🎉 Celebrating 25 Years of GameDev.net! 🎉

Not many can claim 25 years on the Internet! Join us in celebrating this milestone. Learn more about our history, and thank you for being a part of our community!

Clustered shading thoughts

Started by
17 comments, last by J. Rakocevic 4 years, 1 month ago

I'd like to thank everyone for your help so far. I managed to do everything up to a certain point.

A list of lights is sent into the function. Every light is projected to a clip-space AABB as per given advice. These dimensions are then converted into the indices of clusters that the light spans. For X and Y it goes as follows: (30 slices in x, 17 in y, 16 in z)

clipSpace.x * xNumSlices => results in -30 to 30 for [-1, 1] clip space and 30 slices along X, but we need them in [0, 30] range so:
((clipSpace.x + 1.f) * 0.5f) to bring it to [0, 1] range first, resulting in 0-30 slices. Same process for y.
For Z min and max indices you use the same function as you would in the pixel/fragment shader to determine the pixel's Z slice, on both the z min and z max values in clip space.
This is all good and working, math is pretty fast (I'm testing for 125 lights on CPU for now, but even without multithreading this is almost instant).

My problem now is the following. I have an “cluster index span” for all lights. But the GPU needs an array of indices that are grouped by cluster. I can't just add them willy-nilly into a container. It has to be sorted so the indices for a single cluster are all contiguous.
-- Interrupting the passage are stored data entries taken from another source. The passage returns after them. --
(** A deleted node is unlinked from the node before it. *)
Lemma unlink_cas σ ns own u p np c nc : shape σ ns own → own !! p = Some Chain → heap σ !! p = Some np → deleted np = false → link np = Some c → heap σ !! c = Some nc → deleted nc = true →
  let σ' := with_heap (<[p := set_link (link nc) np]> (heap σ)) σ in let own' := <[c := Retired u]> own in
  own !! c = Some Chain ∧ Z.odd (hashnr nc) = true ∧ c ≠ p ∧ (∃ ns', shape σ' ns' own') ∧ benign u σ own σ' own'.
Proof.
  intros Hs Hop Hp Hdp Hlp Hc Hdc σ' own'. destruct (chain_split σ ns own p np Hs Hop Hp) as (A & B & -> & HB). rewrite Hlp in HB. destruct B as [| c' B]; [done |]. destruct HB as ([= <-] & n' & Hn' & HB). assert (n' = nc) as -> by congruence.
  pose proof Hs as [Hnd Hch Hso Hwf Hown Hdom Hsl Hco Hhi Hsz]. assert (c ∈ A ++ p :: c :: B) as Hin by (apply elem_of_app; right; right; by left). assert (own !! c = Some Chain) as Hoc by (by apply Hown).
  assert (Z.odd (hashnr nc) = true) as Hodd. { destruct (Hwf c nc Hin Hc) as (_ & _ & Hev & _). rewrite <- Z.negb_even. destruct (Z.even (hashnr nc)); [| done]. destruct (Hev eq_refl). congruence. }
  assert (NoDup (A ++ p :: B) ∧ c ∉ A ++ p :: B) as [Hnd' Hcn].
  { assert (A ++ p :: c :: B ≡ₚ c :: A ++ p :: B) as Hperm by solve_Permutation. rewrite Hperm in Hnd. by apply NoDup_cons in Hnd as [? ?]. }
  assert (c ≠ p) as Hcp by (intros ->; apply Hcn; apply elem_of_app; right; by left). split; [done |]. split; [done |]. split; [done |].
  assert (∀ l, l ∈ A ++ p :: B → l ∈ A ++ p :: c :: B) as Hsub by (intros l; rewrite !elem_of_app, !elem_of_cons; tauto).
  assert (∀ l, l ∈ A ++ p :: c :: B → l ≠ c → l ∈ A ++ p :: B) as Hsub' by (intros l; rewrite !elem_of_app, !elem_of_cons; tauto).
  assert (p ∉ A ∧ p ∉ B) as [HpA HpB]. { apply NoDup_app in Hnd' as (_ & Hd & [HpB _]%NoDup_cons). split; [| done]. intros Hx. apply (Hd p Hx). by left. }
  split.
  - exists (A ++ p :: B). split; cbn; try done.
    + eapply (chain_relink (heap σ)); [done | | apply lookup_insert_eq |].
      * intros x nx Hx Hnx. exists nx. rewrite lookup_insert_ne; [done |]. by intros ->.
      * cbn. eapply nodes_chain_ext; [| done]. intros x nx Hx Hnx. exists nx. rewrite lookup_insert_ne; [done |]. by intros ->.
    + apply (ordered_ext coll (heap σ)).
      * intros l m Hl Hm. apply lookup_insert_Some in Hm as [[<- <-] | [? ?]]; [by exists np | by exists m].
      * apply StronglySorted_app in Hso as (Hx & HA & HpB'). apply StronglySorted_cons in HpB' as [Hfp HB']. apply StronglySorted_cons in HB' as [_ HB'].
        apply StronglySorted_app. split; [| split; [done |]]. { intros x y Hxi Hyi. apply Hx; [done |]. revert Hyi. rewrite !elem_of_cons. tauto. }
        apply StronglySorted_cons. split; [by apply Forall_cons in Hfp as [_ ?] | done].
    + intros l m Hl Hm. apply lookup_insert_Some in Hm as [[<- <-] | [? ?]]; [| eapply Hwf; [by apply Hsub | done]].
      apply well_formed_link, (Hwf p); [by apply Hsub | done].
    + intros l. unfold own'. destruct (decide (l = c)) as [-> | Hne]; [rewrite lookup_insert_eq; split; done |]. rewrite lookup_insert_ne, Hown by done. split; auto.
    + intros l. unfold own'. transitivity (is_Some (own !! l)).
      { destruct (decide (l = c)) as [-> | ?]; [rewrite lookup_insert_eq, Hoc; split; eauto | by rewrite lookup_insert_ne]. }
      rewrite Hdom. destruct (decide (l = p)) as [-> | ?]; [rewrite lookup_insert_eq, Hp; split; eauto | by rewrite lookup_insert_ne].
    + intros b d Hbd. destruct (Hsl b d Hbd) as (Hb & m & Hm & Hod & Hh). split; [done |]. assert (d ≠ c) as Hdc'. { intros ->. assert (m = nc) as -> by congruence. rewrite Hh, <- Z.negb_even, reversed_even in Hodd by done. done. }
      destruct (decide (d = p)) as [-> | ?]; [exists (set_link (link nc) np); rewrite lookup_insert_eq | exists m; rewrite lookup_insert_ne by done]; unfold own'; rewrite lookup_insert_ne by done; cbn; [assert (m = np) as -> by congruence |]; done.
    + intros l k. rewrite Hco. unfold own'. split; intros (m & Hom & Hm & Hd & Hod & Hk).
      * assert (l ≠ c) as Hlc by (intros ->; congruence). rewrite lookup_insert_ne by done. destruct (decide (l = p)) as [-> | ?]; [| exists m; by rewrite lookup_insert_ne].
        exists (set_link (link nc) np). rewrite lookup_insert_eq. assert (m = np) as -> by congruence. done.
      * assert (l ≠ c) as Hlc by (intros ->; rewrite lookup_insert_eq in Hom; done). rewrite lookup_insert_ne in Hom by done. destruct (decide (l = p)) as [-> | ?]; [| exists m; by rewrite lookup_insert_ne in Hm].
        rewrite lookup_insert_eq in Hm. injection Hm as <-. by exists np.
  - split; cbn; unfold own'; try done.
    + exists []. by rewrite app_nil_r.
    + intros l m Hl Hm. split.
      * destruct (decide (l = p)) as [-> | ?]; [| rewrite lookup_insert_ne by done; by exists m]. rewrite lookup_insert_eq. exists (set_link (link nc) np). split; [done |]. assert (m = np) as -> by congruence. split; [done |]. congruence.
      * destruct (decide (l = c)) as [-> | ?]; [right; rewrite lookup_insert_eq; assert (m = nc) as -> by congruence; done | left; by rewrite lookup_insert_ne].
    + intros w l Hl. rewrite lookup_insert_ne by (intros ->; congruence). split; [done |]. intros m Hm. rewrite lookup_insert_ne by (intros ->; congruence). by exists m.
    + intros w l Hl Hw. rewrite !lookup_insert_ne by (intros ->; congruence). done.
Qed.

(** A node that is put behind another keeps the list sorted. *)
Lemma sorted_between σ ns own p np l nl A B : shape σ ns own → ns = A ++ p :: B → heap σ !! p = Some np → chain (heap σ) (link np) B → heap σ !! l = Some nl →
  before (rank np) (rank nl) → (∀ c nc, link np = Some c → heap σ !! c = Some nc → ¬ before (rank nc) (rank nl)) → StronglySorted (ordered (heap σ)) (A ++ p :: l :: B).
Proof.
  intros Hs -> Hp HB Hl Hpl Hlc. pose proof (s_sorted _ _ _ _ _ _ _ Hs) as Hso. pose proof Hso as [HAB [HA [HpB HBs]%StronglySorted_cons]]%StronglySorted_app.
  assert (∀ x, x ∈ B → ordered (heap σ) l x) as HlB.
  { intros x Hx n m Hn Hm. assert (n = nl) as -> by congruence. destruct B as [| c B]; [by apply elem_of_nil in Hx |]. destruct HB as (Ec & nc & Hc & _). apply StronglySorted_cons in HBs as [HcB _].
    apply elem_of_cons in Hx as [-> | Hx]; [by apply (Hlc c m) |]. rewrite Forall_forall in HcB. exact (not_before_trans coll _ _ _ (Hlc c nc Ec Hc) (HcB x Hx nc m Hc Hm)). }
  assert (∀ x, x ∈ A ++ [p] → ordered (heap σ) x l) as HAl.
  { intros x Hx n m Hn Hm. assert (m = nl) as -> by congruence. apply before_not_before; [done |]. eapply le_before_trans; [done | | done]. by eapply (ordered_before coll (heap σ) A p B x). }
  apply StronglySorted_app. split; [| split; [done |]].
  - intros x y Hx [-> | [-> | Hy]%elem_of_cons]%elem_of_cons; [apply HAB; [done | by left] | apply HAl, elem_of_app; by left | apply HAB; [done | by right]].
  - apply StronglySorted_cons. split; [constructor; [apply HAl, elem_of_app; right; by left | done] |]. apply StronglySorted_cons. split; [by apply Forall_forall | done].
Qed.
I was wondering about how people do this in a performant way? I thought about pooling them in random order with key=>value pairs with cluster index being the first value and light index the second, and then just sorting that based on the key but given how many cluster-light assignment pairs you might have, that seems like a lot of memory and a possibly long array to sort. Consider the case when you are standing inside a lit area and that light collides several first z slices which are tiny and therefore you have potentially hundreds of pairs.

Conceptually a map would do great here but dynamic allocation at this scale is not acceptable, So, if you didn't have the luxury of compute shader parallelism, how would you approach sorting the list?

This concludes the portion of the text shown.